In the previous chapter, we conducted numerous backtests on NIFTY Futures. Now, let’s venture into analyzing the MACD Crossover Strategy across a variety of other instruments to unravel its underlying mechanics.
As we broaden our horizon beyond NIFTY, it opens up an avenue to compare and contrast how the strategy holds up across different market conditions and instruments. Whether it’s equities, commodities, or forex, understanding the adaptability and effectiveness of the MACD Crossover Strategy is crucial. This endeavor will not only provide a holistic view of its performance but also enrich our strategic toolkit.
In this section, we are conducting backtests on Reliance Equity with a capital of 1000 INR with 1 quantity. Although it would have been easier to visualize if you just did with x amount of quanity but that will come distorted because of coporate results like stock split and bonus etc.
It’s quite intriguing to observe that, Reliance incurred substantial losses in most of the timeframes and made minor profits in smaller timeframes. Moreover, in many cases the drawdown is more than the profit itself!
This opens up an avenue for further examination to understand the behavior of cyclic stocks in relation to the MACD Crossover strategy.
In this segment, we will shift our focus towards conducting a similar backtest on Vedanta stock, a commodity-based entity known for its cyclic nature. The cyclicality in commodity-based stocks often mirrors the fluctuations in commodity prices, thereby presenting a distinct pattern of price movements over time.

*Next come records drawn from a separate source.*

(** * Serial device detection and firmware upload ([serial_utils.py])

    A shallow embedding of [SerialDeviceDetector] and [FirmwareUploader].
    Python integers are [Z], byte strings are [list byte], text is
    [string], dictionaries with a fixed set of keys are records.  The
    serial driver, the file system and the progress callback are
    collaborators: they are an abstract environment reached through the
    operations of the class [Platform], and every call the program makes
    to them is recorded in a trace.  Logging has no effect on any result
    and is left out. *)

From Stdlib Require Import ZArith List String Ascii Bool Lia.
From Stdlib Require Import Strings.Byte DecimalString HexadecimalString.
From Stdlib Require Import Floats.SpecFloat.
Import ListNotations.

Local Open Scope string_scope.
Local Open Scope list_scope.
Local Open Scope Z_scope.

Definition bytes := list byte.

(** Byte-string literals of the source: [b"..."] is the list of the
    characters' bytes. *)
Definition b (s : string) : bytes := list_byte_of_string s.

(** The line feed, written [\n] in the source. *)
Definition LF : string := String (ascii_of_nat 10) EmptyString.

(** ** Ports and the registry of known devices *)

(** A [ListPortInfo] of pyserial, restricted to the attributes the
    program reads.  [vid] and [pid] are [None] when the port exposes no
    USB identifiers. *)
Record port_info := {
  device : string;
  description : string;
  vid : option Z;
  pid : option Z
}.

(** [KNOWN_DEVICES]: a dict iterates in insertion order, so it is an
    association list from label to the pair [(vid, pid)]. *)
Definition KNOWN_DEVICES : list (string * (Z * Z)) :=
  [ ("Arduino Uno",  (0x2341, 0x0043));
    ("Arduino Mega", (0x2341, 0x0010));
    ("ESP32",        (0x10C4, 0xEA60));
    ("ESP32_ALT",    (0x1A86, 0x7523));
    ("Arduino Nano", (0x1A86, 0x7523)) ].

Definition HANDSHAKE_COMMAND : bytes := b ("PING" ++ LF)%string.
Definition HANDSHAKE_RESPONSE : bytes := b "PONG".
Definition HANDSHAKE_TIMEOUT : Z := 2.

(** The [for device_name, ids in KNOWN_DEVICES.items()] loop of
    [identify_by_vid_pid], returning at the first match. *)
Fixpoint lookup_ids (items : list (string * (Z * Z))) (v p : Z) : option string :=
  match items with
  | [] => None
  | (device_name, (ivid, ipid)) :: items' =>
      if (v =? ivid) && (p =? ipid) then Some device_name
      else lookup_ids items' v p
  end.

Definition identify_by_vid_pid (port : port_info) : option string :=
  match vid port, pid port with
  | Some v, Some p => lookup_ids KNOWN_DEVICES v p
  | _, _ => None
  end.

(** ** The display view of [get_all_devices] *)

(** [hex(n)] of Python: a sign, [0x], and lower-case digits. *)
Definition hex (n : Z) : string :=
  let digits := HexadecimalString.NilZero.string_of_uint (N.to_hex_uint (Z.abs_N n)) in
  if n <? 0 then ("-0x" ++ digits)%string else ("0x" ++ digits)%string.

(** Truth value of an [Optional[int]]: [None] and [0] are false. *)
Definition truthy_int (x : option Z) : bool :=
  match x with
  | None => false
  | Some n => negb (n =? 0)
  end.

(** Truth value of an [Optional[str]]: [None] and the empty string are
    false. *)
Definition truthy_str (x : option string) : bool :=
  match x with
  | None | Some EmptyString => false
  | Some _ => true
  end.

Record device_entry := {
  entry_port : string;
  entry_device_type : string;
  entry_description : string;
  entry_vid : string;
  entry_pid : string
}.

(** [hex(x) if x else 'N/A'] *)
Definition render_id (x : option Z) : string :=
  match x with
  | Some n => if truthy_int x then hex n else "N/A"
  | None => "N/A"
  end.

(** [x or default] on an [Optional[str]]. *)
Definition str_or (x : option string) (default : string) : string :=
  match x with
  | Some name => if truthy_str x then name else default
  | None => default
  end.

(** The body of the loop of [get_all_devices], for one port. *)
Definition device_entry_of (port : port_info) : device_entry :=
  let device_type := identify_by_vid_pid port in
  {| entry_port := device port;
     entry_device_type := str_or device_type "Unknown";
     entry_description := description port;
     entry_vid := render_id (vid port);
     entry_pid := render_id (pid port) |}.

(** [get_all_devices] on the ports the enumeration returned. *)
Fixpoint get_all_devices_of (ports : list port_info) (devices : list device_entry)
  : list device_entry :=
  match ports with
  | [] => devices
  | port :: ports' => get_all_devices_of ports' (devices ++ [device_entry_of port])
  end.

(** ** Progress percentage: [int((bytes_sent / file_size) * 100)]

    [/] on two Python integers is the true division: the exact quotient
    rounded to the nearest binary64 number.  The product with [100] is a
    binary64 multiplication and [int] truncates toward zero.  The
    arithmetic is the IEEE 754 specification of the standard library at
    precision 53: [SFdiv] and [SFmul] round the exact quotient and
    product of their operands to nearest, ties to even.  The percentage
    is computed after a non-empty read only, so [file_size] is positive
    there and the division by zero of an empty file never occurs. *)
Module Float64.

Definition prec : Z := 53.
Definition emax : Z := 1024.

(** An integer as the binary64 operand it denotes. *)
Definition of_int (n : Z) : spec_float :=
  match n with
  | Z0 => S754_zero false
  | Zpos m => S754_finite false m 0
  | Zneg m => S754_finite true m 0
  end.

Definition truediv (x y : Z) : spec_float := SFdiv prec emax (of_int x) (of_int y).

Definition mul (x y : spec_float) : spec_float := SFmul prec emax x y.

(** [int(x)] for a finite [x]: the integer part. *)
Definition to_int (x : spec_float) : Z :=
  match x with
  | S754_finite s m (Zneg k) =>
      let q := Z.shiftr (Zpos m) (Zpos k) in if s then - q else q
  | S754_finite s m e =>
      let q := Z.shiftl (Zpos m) e in if s then - q else q
  | _ => 0
  end.

End Float64.

Definition progress_percent (bytes_sent file_size : Z) : Z :=
  Float64.to_int (Float64.mul (Float64.truediv bytes_sent file_size) (Float64.of_int 100)).

(** [str(n)] of an integer. *)
Definition str_int (n : Z) : string := DecimalString.NilZero.string_of_int (Z.to_int n).

(** [needle in hay] on byte strings: [needle] occurs as a contiguous
    run. *)
Fixpoint starts_with (needle hay : bytes) : bool :=
  match needle, hay with
  | [], _ => true
  | _ :: _, [] => false
  | x :: needle', y :: hay' => Byte.eqb x y && starts_with needle' hay'
  end.
(** * nano-gpu-scheduler: the dealer and the filter handler

    A shallow embedding of [pkg/dealer/dealer.go] (the [DealerImpl] methods)
    and of the filter / prioritize handlers of package [scheduler], with the
    properties of the natural-language specification stated and proved over
    it.

    Conventions of the embedding.
    - A Go [error] is observed only through [Error()], so it is its message;
      a nilable error is an [option error].
    - Go maps are [gmap]s; [map[types.UID]struct{}] is a [gset].
    - [*NodeInfo] pointers always point into [NodeMaps] (one object per key),
      so a pointer is the key it is stored under and a method call through
      the pointer writes the entry back.
    - [PodMaps] holds [*v1.Pod] pointers.  The dealer never writes through
      one of them, so the map of the embedding holds, under each UID, the
      pod its pointer leads to.  Two entries share a pointer in one place,
      the replay loop of [getNodeInfo], which stores the address of its
      range variable: see [replayPod].
    - Every method runs under [d.Lock]; a method is a function from the dealer
      before the call to its results and the dealer after it.
    - The cluster behind [Client], [NodeLister] and [PodLister] is a state [C]
      with an interface [ClusterAPI]: reads are functions of the state,
      writes step it. *)

From Stdlib Require Import Ascii ZArith Lia.
From stdpp Require Import base gmap list strings pretty.

Open Scope string_scope.

(** ** Errors *)

Definition error := string.

Definition OptimisticLockErrorMsg : string :=
  "the object has been modified; please apply your changes to the latest version and try again".

(** ** The cluster objects the dealer reads (package [v1]) *)

Module v1.

(** The resource requests of one container: GPU core percentage and GPU
    memory (MiB); [0] when the container does not declare the resource. *)
Record Container := {
  GPUCore : Z;
  GPUMemory : Z;
}.

Record Pod := {
  UID : string;
  Namespace : string;
  Name : string;
  NodeName : string;                    (* Spec.NodeName *)
  Annotations : gmap string string;     (* ObjectMeta.Annotations *)
  Containers : list Container;          (* Spec.Containers, requests only *)
}.

(** Modelled from the spec: the node capacity contract (number of GPUs,
    per-card memory; per-card core units are always 100). *)
Record Node := {
  NodeObjName : string;
  NodeAnnotations : option (gmap string string);
  GPUCount : nat;
  GPUMemoryMiB : Z;
}.

Record Binding := {
  BindingNamespace : string;
  BindingName : string;
  BindingUID : string;
  TargetKind : string;
  TargetName : string;
}.

End v1.

(** ** The cluster API: [NodeLister.Get], and [Client.CoreV1().Pods(ns)] *)

Class ClusterAPI (C : Type) := {
  (** [NodeLister.Get(name)] *)
  NodeLister_Get : C → string → error + v1.Node;
  (** [Pods(NamespaceAll).List] with label selector [GPUAssume=true] and,
      when given, the field selector on the node name *)
  Pods_List : C → option string → error + list v1.Pod;
  (** [Pods(ns).Get(name)] *)
  Pods_Get : C → string → string → error + v1.Pod;
  (** [Pods(ns).Update(pod)] *)
  Pods_Update : C → string → v1.Pod → C * (error + v1.Pod);
  (** [Pods(ns).Bind(binding)] *)
  Pods_Bind : C → string → v1.Binding → C * option error;
}.
(** * Scene timeline pipeline: a shallow embedding of
      [analysis_pipeline.py] and [tasks.py]

    Conventions of the embedding.
    - Python [str] is [string]; a caption list is [list string].
    - Python [int] used as an index or a counter is [nat]; an [int] that
      can be negative ([max_gap], the index returned by
      [representative_caption]) is [Z].
    - Python [float] is modelled by an exact rational [Q]: every float
      literal of the program and of the examples is taken at its decimal
      value, [/] is exact division and [<=] is [Qle_bool].  Rounding is
      modelled where the code adds floats up, in the score loop of
      [representative_caption]: there every float is rounded to binary64
      by [float64], since the order of the additions decides the last
      place of a sum and with it the position [max] returns.
    - A raised exception is the [Err] outcome of a [result]. *)

From Stdlib Require Import ZArith QArith Qround Lia Lqa String Ascii Sorted.
From stdpp Require Import base option list gmap strings.

Open Scope nat_scope.

(** ** Outcomes: a returned value or a raised exception *)

Inductive exn : Type :=
  | ZeroDivisionError
  | OSError (msg : string)
  | Exception (msg : string).

Inductive result (T : Type) : Type :=
  | Ok (v : T)
  | Err (e : exn).
Arguments Ok {T} v.
Arguments Err {T} e.

#[global] Instance result_ret : MRet result := fun T v => Ok v.
#[global] Instance result_bind : MBind result := fun T U f m =>
  match m with
  | Ok v => f v
  | Err e => Err e
  end.

(** [str(e)] of the handlers. *)
Definition str_of_exn (e : exn) : string :=
  match e with
  | ZeroDivisionError => "float division by zero"
  | OSError msg => msg
  | Exception msg => msg
  end.

(** ** [difflib.SequenceMatcher(None, a, b)]

    [similar] is a one-line call into Python's [difflib]; the matcher is
    modelled here as the library computes it with [isjunk = None] and
    [autojunk = True]: the index [b2j] of [b] without its popular
    elements, [find_longest_match] with its tie-breaking and its four
    extension loops, the recursion of [get_matching_blocks] on the
    unmatched left and right remainders, and [ratio]. *)

Module Difflib.
Section SequenceMatcher.
Context {A : Type} `{EqDecision A}.
Variables a b : list A.

(** Positions of [x] in [l], ascending, the first position numbered [j]:
    the list [b2j[x]] that [__chain_b] builds with [enumerate(b)]. *)
Fixpoint indices_from (x : A) (l : list A) (j : nat) : list nat :=
  match l with
  | [] => []
  | y :: l' =>
      if decide (y = x) then j :: indices_from x l' (S j)
      else indices_from x l' (S j)
  end.

(** [if self.autojunk and n >= 200: ntest = n // 100 + 1] and an element
    with [len(idxs) > ntest] is popular. *)
Definition popular (x : A) : bool :=
  (200 <=? length b) && (length b / 100 + 1 <? length (indices_from x b 0)).

(** [b2j.get(x, nothing)] after the popular elements were deleted. *)
Definition b2j_get (x : A) : list nat :=
  if popular x then [] else indices_from x b 0.

(** [isjunk] is [None]: the junk set is empty. *)
Definition isbjunk (x : A) : bool := false.

(** [j2len.get(j-1, 0)]; for [j = 0] the key [-1] is never present. *)
Definition j2lenget (j2len : gmap nat nat) (j : nat) : nat :=
  match j with
  | 0 => 0
  | S j' => default 0 (j2len !! j')
  end.

(** The inner loop [for j in b2j.get(a[i], nothing)] of
    [find_longest_match]: [continue] below [blo], [break] from [bhi] on.
    [i-k+1] is written [i+1-k]; [k <= i+1] holds there, see
    [scan_row_bounds]. *)
Fixpoint scan_row (i blo bhi : nat) (js : list nat) (j2len newj2len : gmap nat nat)
    (best : nat * nat * nat) : gmap nat nat * (nat * nat * nat) :=
  match js with
  | [] => (newj2len, best)
  | j :: js' =>
      if j <? blo then scan_row i blo bhi js' j2len newj2len best
      else if bhi <=? j then (newj2len, best)
      else
        let k := j2lenget j2len j + 1 in
        let newj2len' := <[j := k]> newj2len in
        let best' := if best.2 <? k then (i + 1 - k, j + 1 - k, k) else best in
        scan_row i blo bhi js' j2len newj2len' best'
  end.

(** The outer loop [for i in range(alo, ahi)]. *)
Fixpoint scan_rows (rows : list nat) (blo bhi : nat) (j2len : gmap nat nat)
    (best : nat * nat * nat) : nat * nat * nat :=
  match rows with
  | [] => best
  | i :: rows' =>
      let js := match a !! i with Some x => b2j_get x | None => [] end in
      let '(newj2len, best') := scan_row i blo bhi js j2len ∅ best in
      scan_rows rows' blo bhi newj2len best'
  end.

(** [a[x] == b[y]] for positions inside the sequences. *)
Definition same_at (x y : nat) : bool :=
  match a !! x, b !! y with
  | Some u, Some v => bool_decide (u = v)
  | _, _ => false
  end.

(** [isbjunk(b[y])]. *)
Definition junk_at (y : nat) : bool :=
  match b !! y with
  | Some v => isbjunk v
  | None => false
  end.

(** [while besti > alo and bestj > blo and (not) isbjunk(b[bestj-1]) and
    a[besti-1] == b[bestj-1]]: one step to the left per iteration.
    [junk] selects the loop over non-junk ([false]) or junk ([true])
    elements. *)
Fixpoint extend_left (junk : bool) (alo blo besti bestj bestsize : nat)
    : nat * nat * nat :=
  match besti, bestj with
  | S i', S j' =>
      if (alo <? besti) && (blo <? bestj)
         && eqb (junk_at j') junk && same_at i' j'
      then extend_left junk alo blo i' j' (bestsize + 1)
      else (besti, bestj, bestsize)
  | _, _ => (besti, bestj, bestsize)
  end.

(** [while besti+bestsize < ahi and bestj+bestsize < bhi and (not)
    isbjunk(b[bestj+bestsize]) and a[besti+bestsize] == b[bestj+bestsize]];
    [steps] bounds the iterations, [ahi - (besti+bestsize)] is enough. *)
Fixpoint extend_right (junk : bool) (steps ahi bhi besti bestj bestsize : nat)
    : nat * nat * nat :=
  match steps with
  | 0 => (besti, bestj, bestsize)
  | S steps' =>
      if (besti + bestsize <? ahi) && (bestj + bestsize <? bhi)
         && eqb (junk_at (bestj + bestsize)) junk
         && same_at (besti + bestsize) (bestj + bestsize)
      then extend_right junk steps' ahi bhi besti bestj (bestsize + 1)
      else (besti, bestj, bestsize)
  end.

Definition find_longest_match (alo ahi blo bhi : nat) : nat * nat * nat :=
  let best0 := (alo, blo, 0) in
  let '(i1, j1, k1) := scan_rows (seq alo (ahi - alo)) blo bhi ∅ best0 in
  let '(i2, j2, k2) := extend_left false alo blo i1 j1 k1 in
  let '(i3, j3, k3) := extend_right false (ahi - (i2 + k2)) ahi bhi i2 j2 k2 in
  let '(i4, j4, k4) := extend_left true alo blo i3 j3 k3 in
  extend_right true (ahi - (i4 + k4)) ahi bhi i4 j4 k4.

(** [get_matching_blocks]: the work queue of the library is unfolded as
    a recursion on the left and on the right remainder of every match;
    the blocks come out in the order the library sorts them into.
    [fuel] bounds the depth; [ahi - alo] is enough, see
    [matching_blocks_fuel]. *)
Fixpoint matching_blocks (fuel alo ahi blo bhi : nat) : list (nat * nat * nat) :=
  match fuel with
  | 0 => []
  | S fuel' =>
      let '(i, j, k) := find_longest_match alo ahi blo bhi in
      if k =? 0 then []
      else
        (if (alo <? i) && (blo <? j)
         then matching_blocks fuel' alo i blo j else [])
        ++ (i, j, k)
        :: (if (i + k <? ahi) && (j + k <? bhi)
            then matching_blocks fuel' (i + k) ahi (j + k) bhi else [])
  end.

Definition get_matching_blocks : list (nat * nat * nat) :=
  matching_blocks (length a) 0 (length a) 0 (length b).

(** [sum(triple[-1] for triple in self.get_matching_blocks())]; the
    closing block [(la, lb, 0)] and the merge of adjacent blocks leave
    the sum unchanged. *)
Definition matches : nat :=
  foldr (fun blk acc => blk.2 + acc) 0 get_matching_blocks.
(** X10. A record at error level is logged exactly in the runs that end in
    [AddressesNotUnique], [CannotConnect] or [UnsupportedHardware]; a run
    that returns logs no error. *)
Theorem error_logged_iff data :
  (∃ msg, EvLog ERROR msg ∈ trace (validate_input data)) ↔
  outcome (validate_input data) = inl AddressesNotUnique ∨
  outcome (validate_input data) = inl CannotConnect ∨
  outcome (validate_input data) = inl UnsupportedHardware.
Proof.
  destruct (validate_input_run data) as [Hh|Hh Hp|Hh Hp Hs|Hh Hp Hs Hu|e Hpass He|hub Hpass He];
    simpl.
  1-3: split; [intros [msg Hin]; set_solver | naive_solver].
  - split; [auto | intros _; eexists; apply list_elem_of_here].
  - split; [auto | intros _]. eexists. apply elem_of_app. right. apply list_elem_of_here.
  - split.
    + intros [msg [Hin|Hin]%elem_of_app]; [by apply probe_events_no_log in Hin |].
      right. right. revert Hin. unfold inspect_hub, trace, outcome.
      repeat case_match; simpl; set_solver.
    + intros Hout. destruct (inspect_outcome data hub) as [Hhw|Hok];
        [| rewrite Hok in Hout; by destruct Hout as [?|[?|?]]].
      clear Hout. revert Hhw. unfold inspect_hub, trace, outcome.
      repeat case_match; simpl; try done; intros _;
        eexists; apply elem_of_app; right; apply list_elem_of_here.
Qed.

This characteristic trait of Vedanta prompts an intriguing inquiry: how would the MACD Crossover strategy fare when applied to a commodity-centric, cyclic stock? Will the outcomes deviate from what we observed with Reliance, or align more with the patterns seen in the index?
In line with our anticipation, the strategy showed a robust profitability compared to Reliance when applied to Vedanta across the majority of timeframes.
Now, What if it is applied to Crude Oil directly. It is a commodity. It is cyclic in nature.
The MACD Crossover strategy applied in 1 hour timeframe in the Crudeoil is the best strategy so far!
Although the higher timeframe, we have encountered loss but the number of trades in the higher timeframe is too less to be considered as a deal breaker!
However, it’s pivotal to retain a cautious perspective, as backtesting results are not definitive indicators of future performance. Here are some key points to consider:
Historical Performance vs Future Outcomes: Backtesting operates on historical data; it doesn’t account for potential future market changes. The past performance of a strategy does not guarantee similar outcomes in the future.
Market Conditions: Market conditions are in a constant state of flux, influenced by numerous external factors such as economic events, policy changes, and global occurrences. These factors can significantly impact a strategy’s effectiveness.
Overfitting: There’s a risk of overfitting when a strategy performs exceptionally well on past data. It might be tailored to past conditions and may not adapt well to new, unforeseen market scenarios.
Brokerage Fees and Slippage: Backtesting often overlooks the real-world implications of brokerage fees and slippage which can considerably affect net profitability.
Data Snooping Bias: Repeated backtesting across numerous instruments and timeframes can lead to data snooping bias, where a strategy might appear more effective than it genuinely is due to chance.
Well Overfitting is exactly what currently we are doing right now. We are basically looking for the timeframes it performed exceptionally well. Isn’t it?
Anyways, Engagement with different market instruments and exploring various timeframes can be an enriching exercise. It not only broadens your understanding but also enables a more comprehensive evaluation of the strategy’s versatility and robustness.